Anne - good luck with talking about your and Jase's situation. We men handle it differently  and equally badly , but don't assume that your solution will suit him unless he chooses it. Otherwise, let him find his own solution and just be there for him. Again we are here for you. 

Katie - I am sure that the Landlord will see sense eventually as he has no alternative.  He just needs to understand that you have the guts to walk away if he doesn't give you the right deal, and I bet given the current market he doesn't have any better alternatives.  Glad that the dreams have gone. 

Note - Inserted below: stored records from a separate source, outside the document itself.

(** [m] is [raw] with its relocations applied: [DT_RELA] (7) and [DT_RELASZ] (8) of the dynamic section name a table
    inside the image; every entry of it is empty or RELATIVE with its word inside the image and outside the table; and
    the load bias plus the addend is stored at each entry's place, as the table stood at the start. *)
Definition relocated (raw m : bytes) (min_vaddr base da ds : Z) : Prop :=
  let l := until_null (dynamic_pairs raw (step_by (da - min_vaddr) (da - min_vaddr + ds) 16)) in
  let '(from, n) := (tagged 7 0 l - min_vaddr, tagged 8 0 l) in
  (n <> 0 -> 0 <= from /\ from + n <= len raw) /\ (forall o, o ∈ step_by from (from + n) 24 -> entry_good raw min_vaddr from (from + n) o) /\
  m = foldl (patch raw min_vaddr (wrap64 (base - min_vaddr))) raw (step_by from (from + n) 24).

Lemma dynamic_loop_values image d offs d' : (forall o, o ∈ offs -> 0 <= o /\ o + 16 <= len image) -> dynamic_loop image d offs = Done d' ->
  let l := until_null (dynamic_pairs image offs) in rela_addr d' = tagged 7 (rela_addr d) l /\ rela_size d' = tagged 8 (rela_size d) l.
Proof.
  revert d. induction offs as [|o offs IH]; intros d Ho; [by intros [= <-]|]. destruct (Ho o ltac:(set_solver)) as [H0 H1].
  cbn [dynamic_loop dynamic_pairs map until_null]. unfold word. rewrite !le_at_field by lia. cbn [mbind outcome_bind].
  assert (forall d, dynamic_loop image d offs = Done d' -> let l := until_null (dynamic_pairs image offs) in
    rela_addr d' = tagged 7 (rela_addr d) l /\ rela_size d' = tagged 8 (rela_size d) l) as IH' by (intros d0; apply IH; intros; apply Ho; set_solver). clear IH.
  destruct (Z.eqb_spec (field 8 image o) 0) as [_|N0]; [by intros [= <-]|]. cbn zeta. unfold tagged in *. cbn [foldl fst snd].
  destruct (Z.eqb_spec (field 8 image o) 1); [done|].
  destruct (Z.eqb_spec (field 8 image o) 7) as [E7|N7]; [intros H; apply IH' in H; by rewrite E7|].
  destruct (Z.eqb_spec (field 8 image o) 8) as [E8|N8]; [intros H; apply IH' in H; by rewrite ?E8|].
  destruct (Z.eqb_spec (field 8 image o) 9) as [E9|N9]; [intros H; by apply IH' in H|].
  destruct (_ && _); [done|]. intros H. by apply IH' in H.
Qed.

Lemma step_by_empty from k : 0 < k -> step_by from from k = [].
Proof. intros Hk. unfold step_by. replace (from - from + k - 1) with (k - 1) by lia. by rewrite Z.div_small by lia. Qed.

(** When [apply] succeeds it follows the image's own table. *)
Lemma relocs_follow_table image min_vaddr load_addr da ds image' : Forall is_byte image -> 0 <= ds ->
  apply_relocs image min_vaddr load_addr da ds = Done image' -> relocated image image' min_vaddr load_addr da ds.
Proof.
  intros Hb Hds H. unfold apply_relocs in H. apply bind_done in H as ([a b] & R & H). apply reloc_range_done in R as (-> & R1 & -> & R2); [|done].
  destruct (Z.eqb_spec (ds mod 16) 0) as [Hm|]; [|done]. cbn [negb] in H. apply bind_done in H as (d & Hd & H).
  assert (forall o, o ∈ step_by (da - min_vaddr) (da - min_vaddr + ds) 16 -> 0 <= o /\ o + 16 <= len image) as Hoff.
  { intros o Ho. apply step_by_elem in Ho; [lia|lia|lia|]. by rewrite Z.add_simpl_l. }
  destruct (dynamic_loop_values _ _ _ _ Hoff Hd) as [Ha Hs]. cbn [rela_addr rela_size] in Ha, Hs.
  assert (dynamic_ok d) as (Da & Dsz & De) by (by eapply dynamic_loop_spec in Hd).
  unfold relocated. cbv zeta. rewrite <- Ha, <- Hs. clear Ha Hs.
  case_match; [done|]. destruct (Z.eqb_spec (rela_size d) 0) as [Hz|Hz].
  { injection H as <-. rewrite Hz, Z.add_0_r, step_by_empty by lia. split_and!; [done| |done]. by intros o Ho%elem_of_nil. }
  destruct (negb (rela_entry_size d =? 24) || _) eqn:Hc; [done|]. apply orb_false_iff in Hc as [_ Hc]. apply negb_false_iff, Z.eqb_eq in Hc.
  apply bind_done in H as ([from to] & R & H). apply reloc_range_done in R as (-> & R3 & -> & R4); [|done]. set (from := rela_addr d - min_vaddr) in *.
  split; [lia|].
  assert (forall o, o ∈ step_by from (from + rela_size d) 24 -> from <= o /\ o + 24 <= from + rela_size d) as Ho.
  { intros o Ho. apply step_by_elem in Ho; [lia|lia|lia|]. by rewrite Z.add_simpl_l. }
  pose (I := fun l m => (forall o, o ∈ l -> entry_good image min_vaddr from (from + rela_size d) o) /\
    m = foldl (patch image min_vaddr (wrap64 (load_addr - min_vaddr))) image l /\ agree from (from + rela_size d) m image /\ Forall is_byte m).
  assert (I ([] ++ step_by from (from + rela_size d) 24) image') as (I1 & I2 & _); [|by split].
  refine (fold_done_inv _ I [] _ _ image' _ H _).
  - split_and!; [by intros o Ho'%elem_of_nil|done|done|done].
  - intros l acc o acc' Hin (A & B & C & D) Hst. destruct (Ho o Hin) as [O1 O2].
    destruct (relocate_done image min_vaddr _ _ _ acc o acc' Hb D C ltac:(lia) ltac:(lia) ltac:(lia) Hst) as (P1 & P2 & P3). split_and!.
    + intros x [Hx| ->%list_elem_of_singleton]%elem_of_app; [by apply A|done].
    + rewrite foldl_snoc. congruence.
    + done.
    + destruct C as [C _]. edestruct (relocate_spec min_vaddr) as [_ RS]; [split; [reflexivity|exact D]|..|by apply (RS _ Hst)]; unfold len in *; lia.
Qed.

 to the rest of the team.   

RH


----------



## shortie66

Veda not cycling "with you" so to speak but will be "with you" all the way hunny iyswim            Think it went quiet around this time last year too, think its hard for us all to think here we are yet again still waiting, always hoping, losing faith, but holding onto those dreams


----------



## shortie66

Wooo hooo rh is back      Tell **** y to get her **** back here as well, we are missing her loads on here its far too quiet     Hope ur not looking at dirty books in the library  

Mags       sweetheart 

Donks glad molly is doing ok sweetie, me scottie and lewis send sloppy kisses       

Landlord has seen sense, draft copy of lease come over by email, all looks ok to us    at solicitors in the morning to sign sale papers and he will lookover lease for us, if all ok all systems go for thursday friday      OMFG im ssoooooooooo excited


----------



## veda

Good luck katie cluck. Im keepingfingers x that all goes smoothly!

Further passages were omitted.